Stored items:
Lemma connection_failure_appends_one_error_witness :
  session stored_session = SessionState (Some [greeting]) (Some "4f5c") (Some true) /\
  submitted (chat_input (ask question unreachable)) = Some question /\
  (forall url p,
     requests_post (ask question unreachable) url p
     = Raise (Exn Requests_ConnectionError "Connection refused")) /\
  issubclass (exn_cls (Exn Requests_ConnectionError "Connection refused"))
    Requests_ConnectionError = true /\
  fst (main (ask question unreachable) stored_session) = Ok Failed /\
  session (snd (main (ask question unreachable) stored_session)) =
  SessionState
    (Some ([greeting] ++
           [Message "user" (JStr question);
            Message "assistant" (JStr "Error: Could not connect to the backend.")]))
    (Some "4f5c") (Some (checkbox (ask question unreachable) true)).
Proof.
  split; [reflexivity|]. split; [reflexivity|]. split; [intros; reflexivity|].
  split; [reflexivity|].
  apply (connection_failure_appends_one_error (ask question unreachable) stored_session
           [greeting] "4f5c" question true
           (Exn Requests_ConnectionError "Connection refused"));
    [reflexivity | reflexivity | intros; reflexivity | reflexivity].
Defined.

Lemma http_error_status_fails_turn_witness :
  session stored_session = SessionState (Some [greeting]) (Some "4f5c") (Some true) /\
  submitted (chat_input (ask question (answering server_error_response))) = Some question /\
  (forall url p,
     requests_post (ask question (answering server_error_response)) url p
     = Ok server_error_response) /\
  (400 <= status_code server_error_response < 600)%Z /\
  fst (main (ask question (answering server_error_response)) stored_session) = Ok Failed /\
  session (snd (main (ask question (answering server_error_response)) stored_session)) =
  SessionState
    (Some ([greeting] ++
           [Message "user" (JStr question);
            Message "assistant"
              (JStr ("Error: " +:+ status_error server_error_response))]))
    (Some "4f5c")
    (Some (checkbox (ask question (answering server_error_response)) true)).
Proof.
  split; [reflexivity|]. split; [reflexivity|]. split; [intros; reflexivity|].
  split; [simpl; lia|].
  apply (http_error_status_fails_turn (ask question (answering server_error_response))
           stored_session [greeting] "4f5c" question true server_error_response);
    [reflexivity | reflexivity | intros; reflexivity | simpl; lia].
Defined.

Lemma non_object_body_fails_turn_witness :
  session stored_session = SessionState (Some [greeting]) (Some "4f5c") (Some true) /\
  submitted (chat_input (ask question (answering list_body_response))) = Some question /\
  (forall url p,
     requests_post (ask question (answering list_body_response)) url p
     = Ok list_body_response) /\
  (200 <= status_code list_body_response < 300)%Z /\
  body list_body_response = Some (JArr []) /\
  (forall m, JArr [] <> JObj m) /\
  fst (main (ask question (answering list_body_response)) stored_session) = Ok Failed /\
  session (snd (main (ask question (answering list_body_response)) stored_session)) =
  SessionState
    (Some ([greeting] ++
           [Message "user" (JStr question);
            Message "assistant"
              (JStr ("Unexpected Error: "
                       +:+ fault_text (NoAttribute (type_name (JArr [])) "get")))]))
    (Some "4f5c") (Some (checkbox (ask question (answering list_body_response)) true)).
Proof.
  split; [reflexivity|]. split; [reflexivity|]. split; [intros; reflexivity|].
  split; [simpl; lia|]. split; [reflexivity|]. split; [discriminate|].
  apply (non_object_body_fails_turn (ask question (answering list_body_response))
           stored_session [greeting] "4f5c" question true list_body_response (JArr []));
    [reflexivity | reflexivity | intros; reflexivity | simpl; lia | reflexivity
    | discriminate].
Defined.


(** *** Further displays *)

Lemma trace_displayed_in_order_witness :
  Forall (fun event => fst (event_record event) = Ok tt)
    [JObj router_event; JObj rag_event; JObj web_event] /\
  display_trace_events (JArr [JObj router_event; JObj rag_event; JObj web_event]) blank =
  (Ok tt,
   World (session blank)
     (page blank ++
      Expander "🔬 Agent Workflow Trace"
      :: concat ((fun event => snd (event_record event))
                   <$> [JObj router_event; JObj rag_event; JObj web_event]))).
Proof.
  split; [repeat constructor|].
  apply (trace_displayed_in_order [JObj router_event; JObj rag_event; JObj web_event] blank).
  repeat constructor.
Defined.

Lemma trace_display_stops_at_first_failure_witness :
  Forall (fun event => fst (event_record event) = Ok tt) [JObj router_event] /\
  fst (event_record (JObj event_without_details)) = Raise (Exn KeyError "'details'") /\
  display_trace_events
    (JArr ([JObj router_event] ++ JObj event_without_details :: [JObj rag_event])) blank =
  (Raise (Exn KeyError "'details'"),
   World (session blank)
     (page blank ++
      Expander "🔬 Agent Workflow Trace"
      :: concat ((fun event => snd (event_record event)) <$> [JObj router_event])
      ++ snd (event_record (JObj event_without_details)))).
Proof.
  split; [repeat constructor|]. split; [reflexivity|].
  apply (trace_display_stops_at_first_failure [JObj router_event] [JObj rag_event]
           (JObj event_without_details) (Exn KeyError "'details'") blank);
    [repeat constructor | reflexivity].
Defined.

• [WHAT IS REQUIRED] Set down nothing but the lines from the one containing "[JObj router_event; JObj rag_event; JObj web_event] /\" through the end of the entries above, exactly as written, both ends counted.

• [THE ANSWER]
    [JObj router_event; JObj rag_event; JObj web_event] /\
  display_trace_events (JArr [JObj router_event; JObj rag_event; JObj web_event]) blank =
  (Ok tt,
   World (session blank)
     (page blank ++
      Expander "🔬 Agent Workflow Trace"
      :: concat ((fun event => snd (event_record event))
                   <$> [JObj router_event; JObj rag_event; JObj web_event]))).
Proof.
  split; [repeat constructor|].
  apply (trace_displayed_in_order [JObj router_event; JObj rag_event; JObj web_event] blank).
  repeat constructor.
Defined.

Lemma trace_display_stops_at_first_failure_witness :
  Forall (fun event => fst (event_record event) = Ok tt) [JObj router_event] /\
  fst (event_record (JObj event_without_details)) = Raise (Exn KeyError "'details'") /\
  display_trace_events
    (JArr ([JObj router_event] ++ JObj event_without_details :: [JObj rag_event])) blank =
  (Raise (Exn KeyError "'details'"),
   World (session blank)
     (page blank ++
      Expander "🔬 Agent Workflow Trace"
      :: concat ((fun event => snd (event_record event)) <$> [JObj router_event])
      ++ snd (event_record (JObj event_without_details)))).
Proof.
  split; [repeat constructor|]. split; [reflexivity|].
  apply (trace_display_stops_at_first_failure [JObj router_event] [JObj rag_event]
           (JObj event_without_details) (Exn KeyError "'details'") blank);
    [repeat constructor | reflexivity].
Defined.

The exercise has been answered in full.